Being a Holistic Health Coach: Synthesizing Similarities Among Diets…
Book #7: The Chronic Fatigue Healing Diet by Christine Craggs- Hinton
I picked up this book mostly because of my father. As far back as I can remember, my dad has had health problems. He’s overweight, in constant pain, and never has much energy. I remember thinking it was weird if I ever saw any of my friends’ dads playing football or running or just being active. The strange thing is, though, that my dad used to be an athlete. Until he was around 30 (when I was 5), he was slim and a regular runner. Then, I distinctly remember him having to stay home from work for about a week when I was 6 years old. I remember asking him and my mom what was wrong, and they just kind of said they didn’t know, that he was tired.
It turns out that my dad has type II diabetes, but before we figured that out, his doctors tested him for everything else under the sun. I’m still at a loss why, for several years, nobody tested my dad for diabetes. In the meantime, they suspected MS, Chronic Fatigue Syndrome (CFS), auto-immune diseases, and who knows what else. For a while, the CFS label stuck, probably because doctors tend to use it as a blanket diagnosis when they aren’t sure what’s going on with someone.
CFS has been a sort of mysterious disease to me since I first heard of it with my dad’ situation. Flash forward to now, and I’ll let you in on a little experiment I’ve been doing with my reading for several years. Once I started learning about clean, raw food diets, I’ve been observing how so many diets, that are constructed to alleviate myriad ailments, are all basically the same as raw food diets. I’m always looking on the internet, in books, in magazines, wherever, when I see a claim that a diet is “anti- something“, and taking note of what a person is supposed to eat (and avoid), if they want to treat their ailment. So, when I saw a book on The Chronic Fatigue Healing Diet, I thought I’d finally read a little more about this mysterious disease, and continue to test my theory that no matter what ails you, a minimally processed, largely raw diet will help you heal.
For a person struggling with CFS, here’s what the book recommends to eat and avoid:
In Chapter 3, Healing Foods, here is the list:
Very small amounts of lean, organic animal protein (the book recommends 2-3 servings of meat a week, and the servings should be smaller than the palm of your hand, and 2-3 eggs a week)
Goat’s milk and goat cheese are recommended over cow dairy products, as it is less likely to cause an allergic reaction
Carbohydrates in the form of fruits, vegetables, and whole grains- the book specifically recommends that at least several of these servings of fruits and vegetables be eaten raw
Stick to unsaturated fats (which contain omega-3 and omega-6 fatty acids) as much as possible
Fiber (roughage)- so again, fruits, vegetables, beans, nuts, seeds, lentils, etc.
…and Chapter 5, Foods To Avoid, discusses the following:
Stimulants, such as caffeine, alcohol, and sugar
Aspartame, the widely used artificial sweetener
Food additives (MSG, artificial coloring, sulfites, etc.)
Refined white flours
High-intake of salt
The reason I am glossing over this book, and only making simple lists here, is that I believe this book could have about 1,000 different titles, and that’s exactly the point I am trying to make. This diet, which is clean, whole, and minimally processed, will eliminate the vast majority of ailments facing Americans today. This book could be titled, “The Type II Diabetes Healing Diet“, “The Obesity Healing Diet“, etc. and so on. And I think that’s a really great thing!!! I always love to see similar dietary recommendations for different ailments.

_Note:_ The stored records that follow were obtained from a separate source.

(* ===== verification/JsString.v ===== *)
(** String methods of JavaScript that several components use: [trim], [split],
    [indexOf], [startsWith] and the decimal value of digits. *)

From S2P Require Import Prelude.

Module JsString.

(** White space and line terminators: what [trim] removes and [\s] matches. *)
Definition is_space (u : Z) : bool :=
  ((9 <=? u) && (u <=? 13)) || (u =? 32) || (u =? 160) || (u =? 5760) ||
  ((8192 <=? u) && (u <=? 8202)) || (u =? 8232) || (u =? 8233) || (u =? 8239) ||
  (u =? 8287) || (u =? 12288) || (u =? 65279).
Fixpoint trimStart (s : jsstring) : jsstring :=
  match s with u :: s' => if is_space u then trimStart s' else s | [] => [] end.
(** [String.prototype.trim] *)
Definition trim (s : jsstring) : jsstring := reverse (trimStart (reverse (trimStart s))).

(** The number that decimal digits denote. *)
Definition dec_val (value : jsstring) : Z := foldl (fun n c => n * 10 + (c - 48)) 0 value.

(** [String(n)] of a non-negative integer. *)
Fixpoint dec_digits (fuel : nat) (n : Z) (acc : jsstring) : jsstring :=
  match fuel with
  | O => acc
  | S fuel =>
      let acc := (48 + n mod 10) :: acc in
      if n <? 10 then acc else dec_digits fuel (n / 10) acc
  end.
Definition dec_str (n : Z) : jsstring := dec_digits (S (Z.to_nat (Z.log2 n))) n [].

(** [/^\d+$/.test(s)] *)
Definition is_dec (c : Z) : bool := (48 <=? c) && (c <=? 57).
Definition numeral (s : jsstring) : bool := negb (bool_decide (s = [])) && forallb is_dec s.

(** [s.split(c)] for a separator of one character. *)
Fixpoint split_on (c : Z) (s : jsstring) : list jsstring :=
  match s with
  | [] => [[]]
  | u :: s =>
      if u =? c then [] :: split_on c s
      else match split_on c s with p :: ps => (u :: p) :: ps | [] => [[u]] end
  end.

(** [s.split(/x+/)] for a class of characters: a run of them is one separator.
    [in_run] says that the last character was one. *)
Fixpoint split_runs (sep : Z -> bool) (in_run : bool) (cur s : jsstring) : list jsstring :=
  match s with
  | [] => [cur]
  | c :: s =>
      if sep c then if in_run then split_runs sep true cur s else cur :: split_runs sep true [] s
      else split_runs sep false (cur ++ [c]) s
  end.

(** [s.indexOf(c)], [None] for -1. *)
Fixpoint indexOf (c : Z) (s : jsstring) : option nat :=
  match s with
  | [] => None
  | u :: s => if u =? c then Some O else S <$> indexOf c s
  end.

(** [s.startsWith(p)] *)
Definition startsWith (s p : jsstring) : bool := bool_decide (p `prefix_of` s).

(** ** Splitting and joining *)
Lemma split_on_ne c s : split_on c s <> [].
Proof. destruct s as [|u s]; [done|]. cbn. destruct (u =? c); [done|]. by destruct (split_on c s). Qed.

Lemma split_on_word c p : c ∉ p -> split_on c p = [p].
Proof.
  induction p as [|u p IH]; [done|]. rewrite not_elem_of_cons. intros [Hu Hp]. cbn.
  rewrite (proj2 (Z.eqb_neq u c)) by congruence. by rewrite IH.
Qed.

Lemma split_on_app c p s : c ∉ p -> split_on c (p ++ c :: s) = p :: split_on c s.
Proof.
  induction p as [|u p IH]; intros Hp; cbn; [by rewrite Z.eqb_refl|].
  apply not_elem_of_cons in Hp as [Hu Hp]. rewrite (proj2 (Z.eqb_neq u c)) by congruence. by rewrite IH.
Qed.

Lemma split_join c ps :
  ps <> [] -> Forall (fun p => c ∉ p) ps -> split_on c (join [c] ps) = ps.
Proof.
  intros Hne H. induction H as [|p ps Hp Hps IH]; [done|]. destruct ps as [|q ps].
  - by apply split_on_word.
  - change (join [c] (p :: q :: ps)) with (p ++ c :: join [c] (q :: ps)).
    by rewrite split_on_app, IH.
Qed.

Lemma join_split_on c s : join [c] (split_on c s) = s.
Proof.
  induction s as [|u s IH]; [done|]. cbn [split_on]. pose proof (split_on_ne c s) as Hne.
  destruct (split_on c s) as [|p ps] eqn:E; [done|]. destruct (Z.eqb_spec u c) as [->|Hu].
  - change (join [c] ([] :: p :: ps)) with (c :: join [c] (p :: ps)). by rewrite IH.
  - rewrite <- IH. by destruct ps.
Qed.

Lemma split_on_free c s : Forall (fun p => c ∉ p) (split_on c s).
Proof.
  induction s as [|u s IH]; cbn [split_on]; [repeat constructor; apply not_elem_of_nil|].
  destruct (Z.eqb_spec u c) as [->|Hu]; [constructor; [apply not_elem_of_nil|done]|].
  pose proof (split_on_ne c s). destruct (split_on c s) as [|p ps]; [done|].
  apply Forall_cons in IH as [Hp Hps]. constructor; [|done]. by apply not_elem_of_cons.
Qed.

Lemma indexOf_None c s : indexOf c s = None <-> c ∉ s.
Proof.
  induction s as [|u s IH]; cbn; [split; [intros _; apply not_elem_of_nil|done]|].
  rewrite not_elem_of_cons. destruct (Z.eqb_spec u c) as [->|Hu]; [naive_solver|].
  rewrite fmap_None, IH. naive_solver.
Qed.

Lemma indexOf_Some c s i :
  indexOf c s = Some i -> c ∉ take i s /\ s = take i s ++ c :: drop (S i) s.
Proof.
  revert i. induction s as [|u s IH]; intros i; cbn; [done|]. destruct (Z.eqb_spec u c) as [->|Hu].
  - intros [= <-]. split; [apply not_elem_of_nil|done].
  - rewrite fmap_Some. intros (j & Hj & ->). destruct (IH j Hj) as [H1 H2]. cbn.
    split; [by apply not_elem_of_cons|by f_equal].
Qed.

Lemma indexOf_app c p s : c ∉ p -> indexOf c (p ++ c :: s) = Some (length p).
Proof.
  induction p as [|u p IH]; intros Hp; cbn; [by rewrite Z.eqb_refl|].
  apply not_elem_of_cons in Hp as [Hu Hp]. rewrite (proj2 (Z.eqb_neq u c)) by congruence. by rewrite IH.
Qed.

(** ** Digits *)
Lemma digits_nonneg ds : forallb is_dec ds = true -> 0 <= dec_val ds.
Proof.
  unfold dec_val. rewrite forallb_forall. cut (forall n, 0 <= n -> (forall c, In c ds -> is_dec c = true) ->
    0 <= foldl (fun n c => n * 10 + (c - 48)) n ds); [intros H Hd; by apply H|].
  induction ds as [|d ds IH]; intros n Hn Hd; [done|]. cbn. apply IH; [|intros; apply Hd; by right].
  specialize (Hd d (or_introl eq_refl)). unfold is_dec in Hd. lia.
Qed.
(** ** Decimal numerals *)
Lemma dec_digits_spec fuel n acc :
  0 <= n < 10 ^ Z.of_nat fuel -> (0 < fuel)%nat ->
  exists ds, dec_digits fuel n acc = ds ++ acc /\ (ds <> [] /\ Forall (fun c => is_dec c = true) ds) /\
    (forall x, foldl (fun n c => n * 10 + (c - 48)) x ds = x * 10 ^ zlen ds + n) /\
    (0 < n -> head ds <> Some 48) /\ (n = 0 -> ds = [48]).
Proof.
  revert n acc. induction fuel as [|fuel IH]; intros n acc Hn Hf; [lia|]. cbn [dec_digits]. cbv zeta.
  assert (forall d, 0 <= d < 10 -> is_dec (48 + d) = true) as Hd by (intros; unfold is_dec; lia).
  destruct (Z.ltb_spec n 10) as [H10|H10].
  - rewrite Z.mod_small by lia. exists [48 + n]. split; [done|].
    split; [split; [done|constructor; [apply Hd; lia|constructor]]|].
    split; [intros x; change (zlen [48 + n]) with 1; cbn [foldl]; lia|].
    split; [intros ? [= ?]; lia|by intros ->].
  - rewrite Nat2Z.inj_succ, Z.pow_succ_r in Hn by lia.
    assert (0 < fuel)%nat as Hf' by (destruct fuel; [simpl in Hn; lia|lia]).
    destruct (IH (n / 10) ((48 + n mod 10) :: acc)) as (ds & E & [Hne Hds] & Hval & Hhd & _).
    { split; [apply Z.div_pos; lia|apply Z.div_lt_upper_bound; lia]. } { done. }
    exists (ds ++ [48 + n mod 10]). rewrite E, <- app_assoc. split; [done|].
    split; [split; [by destruct ds|apply Forall_app; split; [done|]; constructor;
      [apply Hd, Z.mod_pos_bound; lia|constructor]]|].
    split.
    { intros x. rewrite foldl_app, Hval. cbn [foldl]. rewrite zlen_app. change (zlen [48 + n mod 10]) with 1.
      pose proof (zlen_nonneg ds). rewrite Z.pow_add_r by lia. change (10 ^ 1) with 10.
      pose proof (Z_div_mod_eq_full n 10). lia. }
    split; [|lia]. intros _. specialize (Hhd ltac:(zdm)). by destruct ds.
Qed.
Lemma dec_str_facts n : 0 <= n ->
  (dec_str n <> [] /\ Forall (fun c => is_dec c = true) (dec_str n)) /\ dec_val (dec_str n) = n /\ (0 < n -> head (dec_str n) <> Some 48) /\ (n = 0 -> dec_str n = [48]).
Proof.
  intros Hn. unfold dec_str, dec_val. pose proof (Z.log2_nonneg n).
  destruct (dec_digits_spec (S (Z.to_nat (Z.log2 n))) n []) as (ds & -> & Hd & Hv & Hh & H0); [|lia|].
  { split; [done|]. rewrite Nat2Z.inj_succ, Z2Nat.id by lia.
    destruct (Z.eq_dec n 0) as [->|Hn0]; [done|].
    apply Z.lt_le_trans with (2 ^ Z.succ (Z.log2 n)); [apply Z.log2_spec; lia|].
    apply Z.pow_le_mono_l. lia. }
  rewrite app_nil_r. split_and!; [apply Hd|apply Hd|rewrite Hv; lia|done|done].
Qed.
Lemma dec_str_numeral n : 0 <= n -> numeral (dec_str n) = true.
Proof.
  intros Hn. destruct (dec_str_facts n Hn) as ([Hne Hd] & _). unfold numeral. rewrite bool_decide_eq_false_2 by done. apply forallb_forall.
  intros c Hc%list_elem_of_In. rewrite Forall_forall in Hd. by apply Hd.
Qed.
End JsString.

I think of it as sort of “cross-referencing” that the clean, whole, fruit and veggie based diet is the one true way for humans to eat to be well.
Note: While this book does mention that several of a person’s daily fruit and veggie servings should be raw, I’d be willing to wager that the more raw a person’s diet is, the less they would suffer from the effects of CFS. In essence, as this book explains, doctors aren’t sure what causes CFS. However, they generally seem to accept an explanation that goes something like this: people who suffer from CFS are sensitive to toxins. Their bodies are less able to process and eliminate toxins than most, which results in over-toxification, or acidosis. Their cells are literally exhausted from dealing with so much toxicity, so naturally, cleaning one’s diet will alleviate the condition. By the way, I hope you noticed the word acidosis- the general condition behind any ailment- be it infection, obesity, diabetes, CFS, cancer, you name it, is an acidic state in the body. Acid = inflammation = disease. That’s it, guys. Gotta alkalize to stay alive!
Our bodies are so amazing. Given half a chance, they will heal us completely from just about anything. This book wasn’t exactly a riveting read, but it certainly was informative, and like I said, a cool part of my little diet-cross-checking experiment.